Right place, right time

Once Palmer decided to search for the Higgs boson, he joined the Compact Muon Solenoid (CMS) experiment at the LHC. Palmer teamed up with a group that was looking for evidence of the Higgs boson’s decay into two photons during proton-proton collisions.

This turned out to be a serendipitous assignment. His group ultimately saw an enormous excess of Higgs bosons in their analysis. 

“At the time in 2011, no one else at CMS had actually seen much of anything in their data, and in my analysis there was the biggest excess of Higgs boson particles in any of CMS’ searches,” Palmer said. “The discovery was literally happening at my fingertips.”

Palmer was so focused on the work that he didn’t have time to get excited about the actual discovery of the Higgs boson, which was confirmed and publicized in 2012.

“There was a whole lot of double- and triple-checking everything in early 2012. I wasn’t sleeping all that much,” he said. “I got excited afterward.” 

With one major discovery under his belt, Palmer was hooked on Higgs. After earning his Ph.D. in 2014, he became a postdoctoral researcher at Princeton University, where he participated in luminosity experiments and studied the Higgs boson’s decay to bottom quarks—the “most elusive decay” anyone had observed up to that point. 

In 2021, Palmer joined UMD with plans to study signatures of the Higgs boson in greater detail and depth, while also having the flexibility to explore other research interests down the line. 

“One of the things that I really love about this department is that there are so many different types of research that are represented by the faculty,” Palmer said. “In 10 years, if I want to do something different, I don’t know any place where it would be easier.”

Continent-spanning research

Palmer continues to participate in LHC experiments, and much of his work can be done without ever leaving campus. He is part of a team that is studying a new CMS detector, called the MIP Timing Detector, that will more precisely measure charged particles. Because the CMS experiment will need to be operational at -30 degrees Celsius, Palmer and his team are building a cold box at UMD to test components of the detector under extreme conditions.

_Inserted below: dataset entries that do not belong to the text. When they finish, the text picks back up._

(** [sscanf(s, "%x,%d", &devtype, &blksize)] for unsigned arguments; [None] when
    not both are converted *)
Definition scan_force (s : list Z) : option (Z * Z) :=
  let s := skip_while isspace (cstr s) in
  let s := if prefixb (bytes_of_string "0x") s || prefixb (bytes_of_string "0X") s then drop 2 s else s in
  match scan_hex s None with
  | (Some devtype, c :: r) =>
      if c =? 44 then
        let r := skip_while isspace r in
        let digits := match r with
                      | c :: r => if (c =? 45) || (c =? 43) then r else c :: r
                      | [] => []
                      end in
        if isdigit (headc digits) then Some (u32 devtype, u32 (atoi r)) else None
      else None
  | _ => None
  end.

Definition fdasd_parse_force_options (optarg : option (list Z)) (anc : fdasd_anchor) : outcome fdasd_anchor :=
  match optarg with
  | None => Done (set_a_blksize 4096 (set_a_dev_type DASD_3390_TYPE anc))
  | Some s =>
      match scan_force s with
      | None => fdasd_error parser_failed
      | Some (devtype, blksize) =>
          if (devtype =? DASD_3390_TYPE) || (devtype =? DASD_3380_TYPE) || (devtype =? DASD_9345_TYPE) then
            if (blksize =? 4096) || (blksize =? 2048) || (blksize =? 1024) || (blksize =? 512)
            then Done (set_a_blksize blksize (set_a_dev_type devtype anc))
            else fdasd_error parser_failed
          else fdasd_error parser_failed
      end
  end.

This research is funded by a Department of Energy grant, which also supports the work of Physics Professor Sarah Eno and Associate Professor Alberto Belloni. Though all three faculty members are involved in LHC experiments, Palmer said they each have their own interests and areas of expertise, which keeps things interesting.

“It’s nice to see what other people are doing, and you don’t always get that when you work in a group that has all the same physics interests,” Palmer said. “It’s also good for the students because they really get to see what is going on in vastly different corners of the experiment, which is important in a giant experiment like CMS that has 3,000-some people in it.” 

In addition to his research, Palmer works to make physics a more inclusive field and is currently exploring ways to improve student mentorship and support for students from historically underrepresented groups. He serves on the executive committee of the American Physical Society’s Forum on Diversity & Inclusion, as well as the College of Computer, Mathematical, and Natural Sciences’ Diversity & Inclusion Advisory Council. He is also the director of Pathway to Physics PhD (P3), a UMD fellowship program that offers fully funded physics degrees, with priority given to applicants from historically Black colleges and universities and minority-serving institutions.

Eye on the collider

When he’s not busy with campus initiatives or teaching classes, Palmer keeps tabs on the data flowing out of the LHC. A monitor next to his office door displays numbers and charts showing the latest data from LHC experiments, including the luminosity measurements that Palmer specializes in. 

“Most of the time I’m engaged in my classes and meetings and other things that I’m immediately involved with,” Palmer said, “but I’m always keeping an eye on what’s going on at the LHC out of the corner of my eye.”

Palmer’s research—and a touch of luck—brought him face-to-face with some of the biggest discoveries in physics. When the next uncharted phenomenon shows up in an experiment, Palmer doesn’t want to miss it.